Only the best art can order the chaotic tumble of events. Only the best can realign chaos to suggest both the chaos and order it will become.
Within two years of 1066, work began on the Bayeux Tapestry, Constantin the African brought Greek medicine to the western world. The chaos and tumble of events. The first sentence of every novel should be: “Trust me, this will take time but there is order here, very faint, very human.” Meander if you want to get to town.
I have taught you that the sky in all its zones is mortal.
Her favourite sentence hovers next to Patrick as he wakens. By dawn he is on the livid floor of the tannery with the curved pilot knife. All day long as he cuts into the leather his mind moves over the few details she has given him about her life. Even in the farmhouse at Paris Plains there had been a silence about her youth, even with Cato she gave out only his war name. If Alice Gull had been a nun?

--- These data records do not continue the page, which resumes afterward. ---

(* ===== verification/Pipeline.v ===== *)
(** * Running pipelines

    Pipelines (src/execution/pipeline.cc, src/compile/proxy/pipeline.cc) and their
    execution (src/execution/executable_query.cc): the pipelines are sorted
    topologically, each is initialised and run, over its whole input or in chunks
    of tuples, and its input buffers are released after their last use. *)
From Stdlib Require Import Sorting.Sorted.
From S2P Require Import Prelude.

(** ** The model *)
Record Pipeline := MkPipeline {
  pl_driver : option Z;
  pl_pred : list Z;
  pl_succ : list Z;
  pl_split : bool;
}.

Definition Pipeline_new : Pipeline := MkPipeline None [] [] false.

(** [PipelineBuilder::CreatePipeline]: ids count up, so a pipeline's id is its
    position. *)
Definition CreatePipeline (ps : list Pipeline) : Z * list Pipeline :=
  (vec_size ps, ps ++ [Pipeline_new]).

Definition AddPredecessor (ps : list Pipeline) (p pred : Z) : Res (list Pipeline) :=
  a ← vec_at ps p;
  ps ← vec_set ps p (MkPipeline (pl_driver a) (pl_pred a ++ [pred]) (pl_succ a) (pl_split a));
  b ← vec_at ps pred;
  vec_set ps pred (MkPipeline (pl_driver b) (pl_pred b) (pl_succ b ++ [p]) (pl_split b)).

Definition SetDriver (ps : list Pipeline) (p pred : Z) : Res (list Pipeline) :=
  a ← vec_at ps p;
  ps ← vec_set ps p (MkPipeline (Some pred) (pl_pred a) (pl_succ a) (pl_split a));
  AddPredecessor ps p pred.

Definition SetSplit (ps : list Pipeline) (p : Z) (s : bool) : Res (list Pipeline) :=
  a ← vec_at ps p; vec_set ps p (MkPipeline (pl_driver a) (pl_pred a) (pl_succ a) s).

(** ** Topological order *)
Definition DfsState : Type := list bool * list Z.

Fixpoint TopSortVisit (fuel : nat) (ps : list Pipeline) (curr : Z) (st : DfsState) : Res DfsState :=
  match fuel with
  | O => NoFuel
  | S fuel =>
      let '(visited, order) := st in
      visited ← vec_set visited curr true;
      p ← vec_at ps curr;
      '(visited, order) ←
        (fix loop (next : list Z) (st : DfsState) : Res DfsState :=
          match next with
          | [] => Ok st
          | x :: next =>
              v ← vec_at st.1 x;
              st ← (if v : bool then Ok st else TopSortVisit fuel ps x st);
              loop next st
          end) (pl_succ p) (visited, order);
      Ok (visited, order ++ [curr])
  end.

(** The loop over the pipelines; the recursion is at most as deep as there are
    pipelines. *)
Fixpoint topsort_loop (fuel : nat) (ps : list Pipeline) (i : list Z) (st : DfsState) : Res DfsState :=
  match i with
  | [] => Ok st
  | x :: i =>
      v ← vec_at st.1 x;
      st ← (if v : bool then Ok st else TopSortVisit fuel ps x st);
      topsort_loop fuel ps i st
  end.

Definition topsort (ps : list Pipeline) : Res (list Z) :=
  '(_, order) ← topsort_loop (S (length ps)) ps (Z.of_nat <$> seq 0 (length ps))
    (replicate (length ps) false, []);
  Ok (rev order).

(** ** Execution *)
Inductive Event := EInit (p : Z) | EBody (p : Z) | EReset (p : Z).
#[export] Instance Event_eq_dec : EqDecision Event.
Proof. solve_decision. Defined.

Fixpoint CleanUpPredecessors (ps : list Pipeline) (preds : list Z) (users : list Z)
    : Res (list Event * list Z) :=
  match preds with
  | [] => Ok ([], users)
  | pred :: preds =>
      p ← vec_at ps pred;
      u ← vec_at users pred;
      users ← vec_set users pred (u + 1);
      '(tr, users) ← CleanUpPredecessors ps preds users;
      Ok ((if u + 1 =? vec_size (pl_succ p) then [EReset pred] else []) ++ tr, users)
  end.

Fixpoint execute_loop (ps : list Pipeline) (order : list Z) (users : list Z)
    : Res (list Event * list Z) :=
  match order with
  | [] => Ok ([], users)
  | i :: order =>
      p ← vec_at ps i;
      '(resets, users) ← CleanUpPredecessors ps (pl_pred p) users;
      '(tr, users) ← execute_loop ps order users;
      Ok ([EInit i; EBody i] ++ resets ++ tr, users)
  end.

(** [ExecutableQuery::Execute]: what is called, in order. *)
Definition Execute (ps : list Pipeline) : Res (list Event) :=
  order ← topsort ps;
  '(tr, _) ← execute_loop ps order (replicate (length ps) 0);
  final ← opt_ub (list.last order);
  p ← vec_at ps final;
  if vec_size (pl_succ p) =? 0 then Ok (tr ++ [EReset final])
  else Throw "A pipeline references the output pipeline".

(** ** Chunks *)
Definition CHUNK_SIZE : Z := 8192.

Section Chunks.
Context {S : Type}.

A rosary, a sumac bracelet …
At six in the evening he returns from work and her open palms press into his ribs. He lifts Alice into his arms and Hana jumps onto her mother’s back. So they move, cumbersome, through the small room, falling onto the bed. The game is that Hana has to try and push them off, putting her feet against the wall and her shoulders against them. Then they are on the floor and Hana falls on top. Then he and Hana try to lift Alice back onto the bed.